Action item> Within the material below, transcribe exactly the lines from the one holding "pic1 d' = pic1" through the one holding "(port = 0x3FD", keeping both ends and skipping the rest.

--

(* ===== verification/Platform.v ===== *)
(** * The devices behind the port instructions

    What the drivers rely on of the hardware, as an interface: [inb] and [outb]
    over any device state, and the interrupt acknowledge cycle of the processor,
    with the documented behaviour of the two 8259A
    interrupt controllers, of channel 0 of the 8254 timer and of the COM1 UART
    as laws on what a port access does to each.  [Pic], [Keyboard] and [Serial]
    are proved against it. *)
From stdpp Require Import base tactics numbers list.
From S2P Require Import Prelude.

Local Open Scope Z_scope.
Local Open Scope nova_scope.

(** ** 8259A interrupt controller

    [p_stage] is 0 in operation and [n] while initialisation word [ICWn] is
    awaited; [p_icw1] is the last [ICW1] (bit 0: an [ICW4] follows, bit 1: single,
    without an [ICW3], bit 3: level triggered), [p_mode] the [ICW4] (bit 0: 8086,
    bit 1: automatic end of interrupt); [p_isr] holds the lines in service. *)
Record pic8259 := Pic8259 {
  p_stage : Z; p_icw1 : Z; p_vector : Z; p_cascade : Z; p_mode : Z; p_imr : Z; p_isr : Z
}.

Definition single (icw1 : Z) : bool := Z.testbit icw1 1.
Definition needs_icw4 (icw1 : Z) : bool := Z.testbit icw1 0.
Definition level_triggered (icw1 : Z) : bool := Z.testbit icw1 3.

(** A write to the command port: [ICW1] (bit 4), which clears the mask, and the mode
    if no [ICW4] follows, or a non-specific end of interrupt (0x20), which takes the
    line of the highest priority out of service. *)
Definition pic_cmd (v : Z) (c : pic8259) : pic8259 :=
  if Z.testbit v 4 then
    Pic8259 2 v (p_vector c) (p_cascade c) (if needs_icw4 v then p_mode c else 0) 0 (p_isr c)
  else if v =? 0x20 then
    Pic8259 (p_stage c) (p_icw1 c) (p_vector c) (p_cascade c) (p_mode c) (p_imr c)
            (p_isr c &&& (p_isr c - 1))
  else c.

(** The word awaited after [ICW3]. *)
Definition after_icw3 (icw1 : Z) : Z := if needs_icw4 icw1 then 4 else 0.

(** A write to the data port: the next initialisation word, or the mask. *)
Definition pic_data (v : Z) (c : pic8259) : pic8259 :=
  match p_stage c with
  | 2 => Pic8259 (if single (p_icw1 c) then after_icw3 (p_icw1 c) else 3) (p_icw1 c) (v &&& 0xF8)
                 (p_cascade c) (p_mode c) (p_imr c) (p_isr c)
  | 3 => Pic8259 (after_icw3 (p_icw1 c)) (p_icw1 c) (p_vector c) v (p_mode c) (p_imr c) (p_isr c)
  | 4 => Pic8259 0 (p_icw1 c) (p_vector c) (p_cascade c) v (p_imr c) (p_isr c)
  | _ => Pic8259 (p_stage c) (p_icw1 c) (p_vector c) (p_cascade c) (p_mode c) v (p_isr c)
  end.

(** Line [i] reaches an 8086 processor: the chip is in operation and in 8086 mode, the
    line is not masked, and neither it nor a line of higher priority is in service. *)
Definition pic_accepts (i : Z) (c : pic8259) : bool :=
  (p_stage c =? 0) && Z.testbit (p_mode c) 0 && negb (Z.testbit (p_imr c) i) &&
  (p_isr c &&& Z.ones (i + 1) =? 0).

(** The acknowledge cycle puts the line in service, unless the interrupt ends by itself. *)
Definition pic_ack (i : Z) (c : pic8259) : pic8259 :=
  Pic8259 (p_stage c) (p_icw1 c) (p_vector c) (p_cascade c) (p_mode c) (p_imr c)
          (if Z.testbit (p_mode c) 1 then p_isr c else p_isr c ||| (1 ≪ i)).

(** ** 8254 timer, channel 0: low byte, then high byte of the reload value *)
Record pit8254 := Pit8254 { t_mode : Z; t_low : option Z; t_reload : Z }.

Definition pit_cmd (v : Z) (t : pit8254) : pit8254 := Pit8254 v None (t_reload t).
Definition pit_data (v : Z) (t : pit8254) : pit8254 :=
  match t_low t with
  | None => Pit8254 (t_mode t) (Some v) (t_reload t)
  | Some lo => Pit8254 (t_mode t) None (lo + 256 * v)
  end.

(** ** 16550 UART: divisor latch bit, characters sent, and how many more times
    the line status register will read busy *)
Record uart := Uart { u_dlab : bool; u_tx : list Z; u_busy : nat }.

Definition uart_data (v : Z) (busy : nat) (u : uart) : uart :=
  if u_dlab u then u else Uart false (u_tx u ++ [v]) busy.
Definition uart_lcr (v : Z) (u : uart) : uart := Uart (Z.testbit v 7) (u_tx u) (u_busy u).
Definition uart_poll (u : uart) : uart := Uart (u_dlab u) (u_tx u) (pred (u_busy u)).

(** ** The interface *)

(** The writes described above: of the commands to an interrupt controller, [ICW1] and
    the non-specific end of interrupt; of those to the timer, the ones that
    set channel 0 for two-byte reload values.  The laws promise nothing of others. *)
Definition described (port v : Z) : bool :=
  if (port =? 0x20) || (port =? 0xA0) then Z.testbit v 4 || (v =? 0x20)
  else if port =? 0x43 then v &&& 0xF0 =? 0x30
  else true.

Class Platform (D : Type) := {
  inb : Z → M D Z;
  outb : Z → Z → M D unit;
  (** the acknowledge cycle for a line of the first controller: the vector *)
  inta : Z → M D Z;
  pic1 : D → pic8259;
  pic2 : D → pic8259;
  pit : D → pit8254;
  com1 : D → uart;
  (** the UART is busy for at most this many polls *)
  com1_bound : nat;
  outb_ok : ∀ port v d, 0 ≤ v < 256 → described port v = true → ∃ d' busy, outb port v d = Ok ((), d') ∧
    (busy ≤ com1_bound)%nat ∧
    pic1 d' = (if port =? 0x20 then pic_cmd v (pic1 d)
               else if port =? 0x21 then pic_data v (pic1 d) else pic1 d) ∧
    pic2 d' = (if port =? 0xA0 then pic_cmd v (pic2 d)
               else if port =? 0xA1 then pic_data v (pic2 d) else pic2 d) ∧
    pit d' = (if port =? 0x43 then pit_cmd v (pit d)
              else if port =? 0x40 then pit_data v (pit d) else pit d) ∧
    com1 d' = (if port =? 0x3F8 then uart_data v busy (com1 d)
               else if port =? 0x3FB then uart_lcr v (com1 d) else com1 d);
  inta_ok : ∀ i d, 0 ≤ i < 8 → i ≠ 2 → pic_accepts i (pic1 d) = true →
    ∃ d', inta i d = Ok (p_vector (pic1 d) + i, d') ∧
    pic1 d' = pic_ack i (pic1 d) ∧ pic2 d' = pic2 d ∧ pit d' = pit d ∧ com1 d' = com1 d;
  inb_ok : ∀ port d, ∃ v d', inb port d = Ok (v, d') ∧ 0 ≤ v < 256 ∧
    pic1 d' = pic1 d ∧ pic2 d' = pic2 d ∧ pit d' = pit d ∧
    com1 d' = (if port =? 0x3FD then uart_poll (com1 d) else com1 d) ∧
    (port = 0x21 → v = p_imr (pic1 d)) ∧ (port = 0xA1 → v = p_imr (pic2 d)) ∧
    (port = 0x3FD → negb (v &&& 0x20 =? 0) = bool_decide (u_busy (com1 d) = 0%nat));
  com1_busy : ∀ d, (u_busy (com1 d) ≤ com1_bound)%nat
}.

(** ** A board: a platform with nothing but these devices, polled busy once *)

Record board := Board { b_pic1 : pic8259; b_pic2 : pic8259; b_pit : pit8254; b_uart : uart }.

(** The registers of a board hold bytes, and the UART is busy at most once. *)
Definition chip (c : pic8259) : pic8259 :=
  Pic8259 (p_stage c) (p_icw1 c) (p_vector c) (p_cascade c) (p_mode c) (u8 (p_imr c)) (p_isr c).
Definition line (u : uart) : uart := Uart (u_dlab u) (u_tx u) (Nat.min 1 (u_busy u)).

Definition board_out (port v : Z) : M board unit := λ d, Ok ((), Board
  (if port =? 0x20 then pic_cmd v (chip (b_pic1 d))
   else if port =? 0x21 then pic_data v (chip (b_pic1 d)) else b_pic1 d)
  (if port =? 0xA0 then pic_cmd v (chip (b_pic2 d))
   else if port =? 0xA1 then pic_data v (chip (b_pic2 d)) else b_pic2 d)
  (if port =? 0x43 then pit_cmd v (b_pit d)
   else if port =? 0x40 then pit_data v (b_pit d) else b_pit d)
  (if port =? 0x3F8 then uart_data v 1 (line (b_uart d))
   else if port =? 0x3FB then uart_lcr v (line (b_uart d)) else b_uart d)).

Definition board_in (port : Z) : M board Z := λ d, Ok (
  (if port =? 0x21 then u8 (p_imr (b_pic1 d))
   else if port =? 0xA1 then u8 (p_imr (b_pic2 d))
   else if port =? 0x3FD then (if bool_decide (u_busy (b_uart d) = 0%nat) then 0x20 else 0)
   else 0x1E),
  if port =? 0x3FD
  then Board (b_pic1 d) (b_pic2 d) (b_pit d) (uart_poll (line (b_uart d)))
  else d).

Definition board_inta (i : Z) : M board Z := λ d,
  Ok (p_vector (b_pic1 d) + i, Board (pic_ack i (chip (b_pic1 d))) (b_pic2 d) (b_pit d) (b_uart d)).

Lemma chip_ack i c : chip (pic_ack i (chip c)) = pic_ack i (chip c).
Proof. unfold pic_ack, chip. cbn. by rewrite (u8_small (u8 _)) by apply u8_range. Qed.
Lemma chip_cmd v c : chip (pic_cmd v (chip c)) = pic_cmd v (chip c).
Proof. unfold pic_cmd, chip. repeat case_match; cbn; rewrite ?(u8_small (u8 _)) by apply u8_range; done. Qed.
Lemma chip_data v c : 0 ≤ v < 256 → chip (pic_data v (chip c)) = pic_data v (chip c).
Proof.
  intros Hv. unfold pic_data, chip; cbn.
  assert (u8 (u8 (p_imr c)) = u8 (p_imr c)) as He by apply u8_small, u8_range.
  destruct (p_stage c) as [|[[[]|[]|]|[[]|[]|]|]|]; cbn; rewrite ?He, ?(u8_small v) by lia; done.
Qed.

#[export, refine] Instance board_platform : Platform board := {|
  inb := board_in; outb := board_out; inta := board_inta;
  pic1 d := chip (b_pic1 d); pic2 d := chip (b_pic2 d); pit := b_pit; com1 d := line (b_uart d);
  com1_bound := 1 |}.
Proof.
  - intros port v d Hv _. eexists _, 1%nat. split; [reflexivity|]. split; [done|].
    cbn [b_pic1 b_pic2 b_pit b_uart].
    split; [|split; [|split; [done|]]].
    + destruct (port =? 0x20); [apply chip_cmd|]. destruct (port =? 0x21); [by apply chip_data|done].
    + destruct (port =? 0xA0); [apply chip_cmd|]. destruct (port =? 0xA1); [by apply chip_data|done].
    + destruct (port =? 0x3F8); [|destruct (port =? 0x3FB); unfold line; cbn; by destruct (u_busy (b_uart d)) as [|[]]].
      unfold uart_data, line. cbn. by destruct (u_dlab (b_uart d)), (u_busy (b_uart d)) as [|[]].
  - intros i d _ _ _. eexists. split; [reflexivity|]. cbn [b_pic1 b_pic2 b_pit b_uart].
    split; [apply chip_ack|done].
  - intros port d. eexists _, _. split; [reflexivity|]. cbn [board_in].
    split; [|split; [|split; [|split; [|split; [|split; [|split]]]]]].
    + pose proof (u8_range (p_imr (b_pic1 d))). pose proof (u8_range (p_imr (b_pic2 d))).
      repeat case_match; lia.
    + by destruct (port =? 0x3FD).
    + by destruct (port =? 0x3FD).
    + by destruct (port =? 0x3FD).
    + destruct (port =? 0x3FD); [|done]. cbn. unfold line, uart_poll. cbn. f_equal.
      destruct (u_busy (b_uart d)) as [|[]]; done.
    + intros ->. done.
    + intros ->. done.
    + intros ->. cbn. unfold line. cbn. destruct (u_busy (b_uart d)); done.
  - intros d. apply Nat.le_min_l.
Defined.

--

Task response>
    pic1 d' = pic1 d ∧ pic2 d' = pic2 d ∧ pit d' = pit d ∧
    com1 d' = (if port =? 0x3FD then uart_poll (com1 d) else com1 d) ∧
    (port = 0x21 → v = p_imr (pic1 d)) ∧ (port = 0xA1 → v = p_imr (pic2 d)) ∧
    (port = 0x3FD → negb (v &&& 0x20 =? 0) = bool_decide (u_busy (com1 d) = 0%nat));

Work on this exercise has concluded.